** Opening Given information block **

(** A run of any handler the tree offers makes exactly one call on the
    stores and shows at most one notification. *)
Theorem offered_handlers_one_call
    (loadingUserMemberships loadingGroupMemberships : bool) :
  Forall
    (fun action => forall b,
       List.length (filter isStoreMutation (trace (action b))) = 1%nat
       /\ (List.length (filter isNotification (trace (action b))) <= 1)%nat)
    (reachable
       (render o toLocaleLowerCase localeCompare t homePath getMembership
          inDocument document invitedInSession user can
          loadingUserMemberships loadingGroupMemberships)).
Proof.
  rewrite reachable_rows, memberRowsOf_render, groupRowsOf_render.
  destruct (loadingUserMemberships || loadingGroupMemberships);
    [constructor|].
  apply Forall_app. split.
  - rewrite flat_map_concat_map, map_map.
    apply Forall_concat, Forall_map, Forall_forall. intros m _.
    eapply Forall_impl; [|apply groupRow_actions].
    intros action [v ->] b. run_handler. destruct v; simpl; auto.
  - rewrite flat_map_concat_map, map_map.
    apply Forall_concat, Forall_map, Forall_forall. intros item _.
    eapply Forall_impl; [|apply memberRow_actions].
    intros action [->|[p ->]] b; run_handler;
      destruct (rejects b _); simpl; auto.
    destruct (JsString.strictEq _ _); simpl; auto.
Qed.

(** [onLeave] is handed to the rows of the acting user and to no other row,
    and where it is handed over, a successful run removes the acting user
    and navigates to the home path, without a notification. *)
Theorem onLeave_is_self_removal
    (loadingUserMemberships loadingGroupMemberships : bool) :
  Forall
    (fun row =>
       if JsString.strictEq (User.id (MemberListItem.user row)) (User.id user)
       then
         exists leave,
           MemberListItem.onLeave row = Some leave
           /\ forall b,
                rejects b
                  (UserMembershipsDelete (Document.id document)
                     (User.id user)) = None ->
                trace (leave b)
                = [UserMembershipsDelete (Document.id document)
                     (User.id user);
                   HistoryPush homePath]
       else MemberListItem.onLeave row = None)
    (memberRowsOf
       (render o toLocaleLowerCase localeCompare t homePath getMembership
          inDocument document invitedInSession user can
          loadingUserMemberships loadingGroupMemberships)).
Proof.
  rewrite memberRowsOf_render.
  destruct (loadingUserMemberships || loadingGroupMemberships);
    [constructor|].
  apply Forall_map, Forall_forall. intros item _.
  unfold memberRow. cbn [MemberListItem.user MemberListItem.onLeave].
  destruct (JsString.strictEq (User.id item) (User.id user)) eqn:E;
    [|reflexivity].
  eexists. split; [reflexivity|]. intros b Hb.
  apply strictEq_true in E as Hid.
  unfold handleRemoveUser, tryCatch, bind, await, emit, trace.
  rewrite E, Hid, Hb. reflexivity.
Qed.

(** Once both requests have settled, the member rows show the users of
    [document.members], one row for each, and the group rows carry the ids
    of the document's group memberships, one row for each. *)
Theorem rows_match_data :
  let v :=
    render o toLocaleLowerCase localeCompare t homePath getMembership
      inDocument document invitedInSession user can false false in
  Permutation (map MemberListItem.user (memberRowsOf v))
    (Document.members document)
  /\ map MemberListItem.key (memberRowsOf v)
     = map User.id (map MemberListItem.user (memberRowsOf v))
  /\ Permutation (map ListItem.key (groupRowsOf v))
       (map GroupMembership.id (inDocument (Document.id document))).
Proof.
  cbv zeta. rewrite memberRowsOf_render, groupRowsOf_render.
  cbn [orb]. rewrite !map_map. cbn [MemberListItem.user memberRow
    MemberListItem.key ListItem.key groupRow].
  split; [|split].
  - rewrite map_id. apply members_Permutation.
  - reflexivity.
  - apply Permutation_map, groups_Permutation.
Qed.

(** Whatever the policy grants, the tree offers the remove handler of
    every member of the document once both requests have settled. *)
Theorem remove_offered_whatever_policy :
  Forall
    (fun item =>
       In (handleRemoveUser t homePath document user item)
         (reachable
            (render o toLocaleLowerCase localeCompare t homePath
               getMembership inDocument document invitedInSession user can
               false false)))
    (Document.members document).
Proof.
  apply Forall_forall. intros item Hitem.
  rewrite reachable_rows, memberRowsOf_render. cbn [orb].
  apply in_or_app. right. apply in_flat_map.
  exists (memberRow t homePath getMembership document user can item). split.
  - apply in_map.
    eapply Permutation_in; [symmetry; apply members_Permutation|exact Hitem].
  - left. reflexivity.
Qed.
(** * FilePipelineStorage: a shallow embedding of
      graphrag/index/storage/file_pipeline_storage.py

    The Python module is embedded as executable Gallina definitions:
    - Python [str] values are sequences of Unicode code points, [bytes]
      values are sequences of octets;
    - [pathlib.Path] (POSIX flavour) is a record of a root and a list of
      segments, with [parent], [name] and the [/] operator;
    - the local file system is a finite map from resolved locations to
      nodes, the remote share is a record of server behaviours;
    - effects (file system, SMB sessions, [print], the progress callback)
      are threaded through a state-and-exception monad;
    - the generator [find] is a state machine advanced by [find_next]. *)

From Stdlib Require Import ZArith Lia Ascii String DecimalString.
From stdpp Require Import base option list gmap.

Local Open Scope Z_scope.
Local Open Scope list_scope.

(** ** Python strings and bytes *)

(** A Python [str]: the sequence of its code points. *)
Abbreviation str := (list N).

(** A Python [bytes]: the sequence of its octets. *)
Abbreviation bytes := (list N).

(** An ASCII literal as a Python [str]. *)
Definition py (s : string) : str :=
  map N_of_ascii (list_ascii_of_string s).

Definition str_eqb (a b : str) : bool := bool_decide (a = b).

(** [x or default] for an optional string: [None] and [""] are falsy. *)
Definition str_or (x : option str) (default : str) : str :=
  match x with
  | Some (c :: s) => c :: s
  | _ => default
  end.

(** [s.replace(old, new)] for a one-character [old]. *)
Definition replace_char (old : N) (new : str) (s : str) : str :=
  flat_map (fun c => if N.eqb c old then new else [c]) s.

(** [str.lower] on the ASCII letters; the keys it is compared with are
    ASCII words. *)
Definition lower_char (c : N) : N :=
  if (65 <=? c)%N && (c <=? 90)%N then (c + 32)%N else c.

Definition lower (s : str) : str := map lower_char s.

(** [str(n)] for an integer. *)
Definition str_of_int (n : Z) : str :=
  py (NilEmpty.string_of_int (Z.to_int n)).

Definition SLASH : N := 47.
Definition DOT : N := 46.
Definition SPACE : N := 32.
Definition IDEOGRAPHIC_SPACE : N := 12288.
Definition LF : N := 10.
Definition CR : N := 13.

(** ** pathlib (POSIX flavour) *)

Module pathlib.

(** The root of a path: [""], ["/"] or ["//"]. *)
Inductive root := NoRoot | Root1 | Root2.

Record Path := mkPath { path_root : root; parts : list str }.

#[global] Instance root_eq_dec : EqDecision root.
Proof. solve_decision. Defined.

#[global] Instance Path_eq_dec : EqDecision Path.
Proof. solve_decision. Defined.

(** [s.split(sep)] *)
Fixpoint split_on (sep : N) (s : str) : list str :=
  match s with
  | [] => [[]]
  | c :: s' =>
      if N.eqb c sep then [] :: split_on sep s'
      else match split_on sep s' with
           | w :: ws => (c :: w) :: ws
           | [] => [[c]]
           end
  end.

(** The root of a POSIX path string: exactly two leading slashes are
    kept as ["//"], one or three and more collapse to ["/"]. *)
Definition splitroot (s : str) : root :=
  match s with
  | a :: b :: c :: _ =>
      if N.eqb a SLASH then
        if N.eqb b SLASH then (if N.eqb c SLASH then Root1 else Root2)
        else Root1
      else NoRoot
  | [a; b] =>
      if N.eqb a SLASH then (if N.eqb b SLASH then Root2 else Root1)
      else NoRoot
  | [a] => if N.eqb a SLASH then Root1 else NoRoot
  | [] => NoRoot
  end.
(** * Vocabulary of the properties *)

(** The upper bound of a repetition, as a proposition. *)
Definition within (hi : option nat) (m : nat) : Prop :=
  match hi with
  | None => True
  | Some h => m <= h
  end.

(** The string without the newline that ends it, if one does. *)
Fixpoint chomp (s : pystr) : pystr :=
  match s with
  | [] => []
  | c :: t =>
      match t with
      | [] => if (c =? Re.newline)%N then [] else [c]
      | _ :: _ => c :: chomp t
      end
  end.

Module Rule.
Local Open Scope N_scope.

(** The character classes the password policy names. *)
Definition lowercase (c : N) : bool :=
  (N_of_ascii "a" <=? c) && (c <=? N_of_ascii "z").

Definition uppercase (c : N) : bool :=
  (N_of_ascii "A" <=? c) && (c <=? N_of_ascii "Z").

Definition symbol (c : N) : bool :=
  existsb (N.eqb c) (str "@$!%*?&#^()-_=+{};:,<.>").

(** The set of the pattern's final repetition. *)
Definition body : Re.charset :=
  Re.IN [Re.Range "A" "Z"; Re.Range "a" "z"; Re.Digit;
         AuthSerializers.UserRegistrationSerializer.symbols].

Section Digits.
Variable unicode_decimal : N -> bool.

Definition digit (c : N) : bool := Re.is_decimal unicode_decimal c.

(** The characters a password may be made of. *)
Definition allowed (c : N) : bool :=
  uppercase c || lowercase c || digit c || symbol c.

(** The composed password rule in the words of the specification: length
    8 to 16, with at least one lowercase letter, one uppercase letter, one
    digit and one symbol of the set. *)
Definition composed_rule (s : pystr) : bool :=
  (8 <=? List.length s)%nat && (List.length s <=? 16)%nat &&
  existsb lowercase s && existsb uppercase s &&
  existsb digit s && existsb symbol s.

End Digits.
End Rule.

(** A Unicode database with no decimal digit above the ASCII range: enough
    to run the validators on ASCII passwords. *)
Definition ascii_digits_only : N -> bool := fun _ => false.

(** A registration request body with the given raw password. *)
Definition with_password (p : pystr) : AuthSerializers.Serializer :=
  {| AuthSerializers.get_initial := [("password"%string, PStr p)] |}.

(** The entry [key] of the [pagination] block of a response body. *)
Definition pagination (r : APIResponseMixin.Response) (key : string) : pyval :=
  item (item (APIResponseMixin.data r) "pagination") key.

(** A dictionary value with one entry set. *)
Definition with_item (v : pyval) (key : string) (x : pyval) : pyval :=
  match v with
  | PDict d => PDict (dict_set d key x)
  | _ => v
  end.

(** The paginator [paginated_response] builds for a queryset: over its
    rows, ordered by [created_at] unless it is ordered already. *)
Definition paginator_for {Row} (created_at : Row -> Z) (page_size : Z)
    (q : APIResponseMixin.QuerySet Row) : APIResponseMixin.Paginator Row :=
  {| APIResponseMixin.object_list :=
       APIResponseMixin.rows
         (if negb (APIResponseMixin.ordered q)
          then APIResponseMixin.order_by_created_at created_at q
          else q);
     APIResponseMixin.per_page := page_size |}.

(** A stand-in for the URL helpers where the links do not matter. *)
Definition same_url_replace (url : pystr) (_ : string) (_ : Z) : pystr := url.
Definition same_url_remove (url : pystr) (_ : string) : pystr := url.

(** A request for the collection at [/items/], with the given [page]
    parameter. *)
Definition request_for (p : APIResponseMixin.page_param)
    : APIResponseMixin.Request :=
  {| APIResponseMixin.build_absolute_uri := str "http://testserver/items/";
     APIResponseMixin.query_page := p |}.

(** Twenty-five rows, created in the reverse of their order. *)
Definition twenty_five : APIResponseMixin.QuerySet Z :=
  {| APIResponseMixin.ordered := false;
     APIResponseMixin.rows := map Z.of_nat (rev (seq 0 25)) |}.

(** A Unicode database whose only decimal digits above the ASCII range
    are the Arabic-Indic ones, U+0660 to U+0669. *)
Definition arabic_indic_digits : N -> bool :=
  fun c => ((1632 <=? c) && (c <=? 1641))%N.

(** The length validators a [CharField] declares, on a string. *)
Definition within_bounds (f : AuthSerializers.CharField) (s : pystr) : Prop :=
  match AuthSerializers.min_length f with
  | Some lo => (lo <= Z.of_nat (List.length s))%Z
  | None => True
  end /\
  match AuthSerializers.max_length f with
  | Some hi => (Z.of_nat (List.length s) <= hi)%Z
  | None => True
  end.

(** The request with its [page] parameter set to [n]. *)
Definition with_page (request : APIResponseMixin.Request) (n : Z)
    : APIResponseMixin.Request :=
  {| APIResponseMixin.build_absolute_uri :=
       APIResponseMixin.build_absolute_uri request;
     APIResponseMixin.query_page := APIResponseMixin.page_int n |}.

(** The [data] list of a response, empty when there is none. *)
Definition page_items (r : result APIResponseMixin.Response) : list pyval :=
  match r with
  | Ok r =>
      match item (APIResponseMixin.data r) "data" with
      | PList l => l
      | _ => []
      end
  | Raise _ => []
  end.

(** The rows of page [n] of a paginator: from row [(n - 1) * per_page]
    up to row [n * per_page], or up to the last one. *)
Definition rows_of {Row} (p : APIResponseMixin.Paginator Row) (n : Z)
    : list Row :=
  APIResponseMixin.slice (APIResponseMixin.object_list p)
    ((n - 1) * APIResponseMixin.per_page p)
    (Z.min (n * APIResponseMixin.per_page p) (APIResponseMixin.count p)).

(** The page number a request asks for, [pages] being the number of
    pages: [None] when the [page] parameter is no number. *)
Definition requested_page (request : APIResponseMixin.Request) (pages : Z)
    : option Z :=
  match APIResponseMixin.query_page request with
  | APIResponseMixin.page_absent => Some 1%Z
  | APIResponseMixin.page_last => Some pages
  | APIResponseMixin.page_int n => Some n
  | APIResponseMixin.page_invalid => None
  end.

(** * Properties *)

(** ** Dictionaries *)

Lemma dict_get_absent (d : dict) (key : string) :
  dict_has d key = false -> dict_get d key = PNone.
Proof.
  induction d as [|[k v] d IH]; simpl; [reflexivity|].
  destruct (String.eqb k key); simpl; [discriminate|exact IH].
Qed.

Lemma dict_get_set_same (d : dict) (key : string) (v : pyval) :
  dict_get (dict_set d key v) key = v.
Proof.
  induction d as [|[k w] d IH]; simpl.
  - now rewrite String.eqb_refl.
  - destruct (String.eqb k key) eqn:E; simpl; rewrite E; auto.
Qed.

Lemma pystr_eqb_eq (a b : pystr) : pystr_eqb a b = true <-> a = b.
Proof.
  unfold pystr_eqb. destruct (list_eq_dec N.eq_dec a b); split; congruence.
Qed.

Lemma forallb_eq {A} (f g : A -> bool) (l : list A) :
  (forall x, f x = g x) -> forallb f l = forallb g l.
Proof.
  intros H. induction l as [|x l IH]; simpl; [reflexivity|].
  now rewrite H, IH.
Qed.
Lemma pkcs12_bundle_witness :
  exists cert extras w',
    load_pkcs12 (answers true) certificates_only no_file no_encoding
      (PyBytes []) PyNone frame0 world0
    = (Ok (None, cert, extras), frame0, w')
    /\ cert_slot (heap w') cert [leaf]
    /\ Forall2 (cert_at (heap w')) extras [leaf; leaf].
Proof.
  exact (pkcs12_bundle (answers true) certificates_only no_file no_encoding
           (PyBytes []) PyNone None [] [] [leaf] [leaf; leaf] frame0 world0
           eq_refl eq_refl eq_refl).
Defined.

(** ** Further properties, run *)

Lemma released_handle_passes_null_witness :
  heap keyring !! 0 = Some (PublicKey (Some 2) rsa_public)
  /\ heap keyring !! 1 = Some (PrivateKey (Some 7) rsa_private)
  /\ exists w1,
       release_handle (answers true) 0 frame0 keyring = (Ok tt, frame0, w1)
       /\ heap w1 !! 0 = Some (PublicKey None rsa_public)
       /\ exists new,
            trace (_encrypt (answers true) (PyObj 0) (PyBytes [])
                     (Some kSecPaddingOAEPKey) frame0 w1).2 = trace w1 ++ new
            /\ collect transform_call_of new = [SecEncryptTransformCreate None].
Proof.
  assert (Ha : heap keyring !! 0 = Some (PublicKey (Some 2) rsa_public))
    by (vm_compute; reflexivity).
  assert (Hb : heap keyring !! 1 = Some (PrivateKey (Some 7) rsa_private))
    by (vm_compute; reflexivity).
  split_and!; [exact Ha|exact Hb|].
  exact (proj1 (released_handle_passes_null (answers true) 0 1 (Some 2) rsa_public
                  (Some 7) rsa_private [] kSecPaddingOAEPKey frame0 keyring Ha Hb)).
Defined.
(** X12.  The stream taken for subtitles is a stream of the file that
    is wanted (a subtitle stream in the language, or, when there is
    none and a default is required, any subtitle stream), and among the
    wanted streams with the largest frame count it is the earliest in
    container order: every wanted stream before it in the file has
    strictly fewer frames, every wanted stream after it has no more. *)
Theorem preferred_subtitles_earliest_largest :
  forall streams mkvpropedit filename language default_required chosen,
    fst (set_preferred_subtitles_by_language streams mkvpropedit filename
           language default_required) = Some chosen ->
    exists before after,
      streams = (before ++ chosen :: after)%list
      /\ wanted streams language StreamData.SUBTITLES default_required
           chosen
      /\ (forall c, In c before ->
                    wanted streams language StreamData.SUBTITLES
                      default_required c ->
                    StreamData.frames c < StreamData.frames chosen)
      /\ (forall c, In c after ->
                    wanted streams language StreamData.SUBTITLES
                      default_required c ->
                    StreamData.frames c <= StreamData.frames chosen).
Proof.
  intros streams mkvpropedit filename language default_required chosen.
  unfold set_preferred_subtitles_by_language, _set_default_stream_by_language,
    default_candidates.
  destruct (candidate_streams_filter streams language StreamData.SUBTITLES
              default_required) as (q & Eq & Hq).
  destruct (candidate_streams streams language StreamData.SUBTITLES
              default_required) as [|c0 cs] eqn:E.
  - simpl. discriminate.
  - change (negb (is_empty (c0 :: cs))) with true. cbv iota.
    rewrite String.eqb_refl.
    destruct (sort_by_frames_reverse (c0 :: cs)) as [|h r] eqn:S.
    + simpl. discriminate.
    + intros Hc.
      assert (Hh : h = chosen).
      { destruct (StreamData.default h) as [[|]|]; simpl in Hc;
          congruence. }
      subst h.
      destruct (sorted_head_first_largest _ _ _ S)
        as (b & a & Hl & Hb & Ha).
      rewrite Hl in Eq. symmetry in Eq.
      destruct (filter_split q streams b a chosen Eq)
        as (l1 & l2 & Hs & F1 & F2 & Qx).
      exists l1, l2. split; [exact Hs|].
      split; [apply Hq, Qx|]. split.
      * intros c Hin Hw. apply Hb. rewrite <- F1.
        apply filter_In. split; [exact Hin | apply Hq, Hw].
      * intros c Hin Hw. apply Ha. rewrite <- F2.
        apply filter_In. split; [exact Hin | apply Hq, Hw].
Qed.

** Closing Given information block **

What you have to do ::
For every line in the listing above that contains "Theorem", copy that line.

Solution to the problem ::
Theorem offered_handlers_one_call
Theorem onLeave_is_self_removal
Theorem rows_match_data :
Theorem remove_offered_whatever_policy :
Theorem preferred_subtitles_earliest_largest :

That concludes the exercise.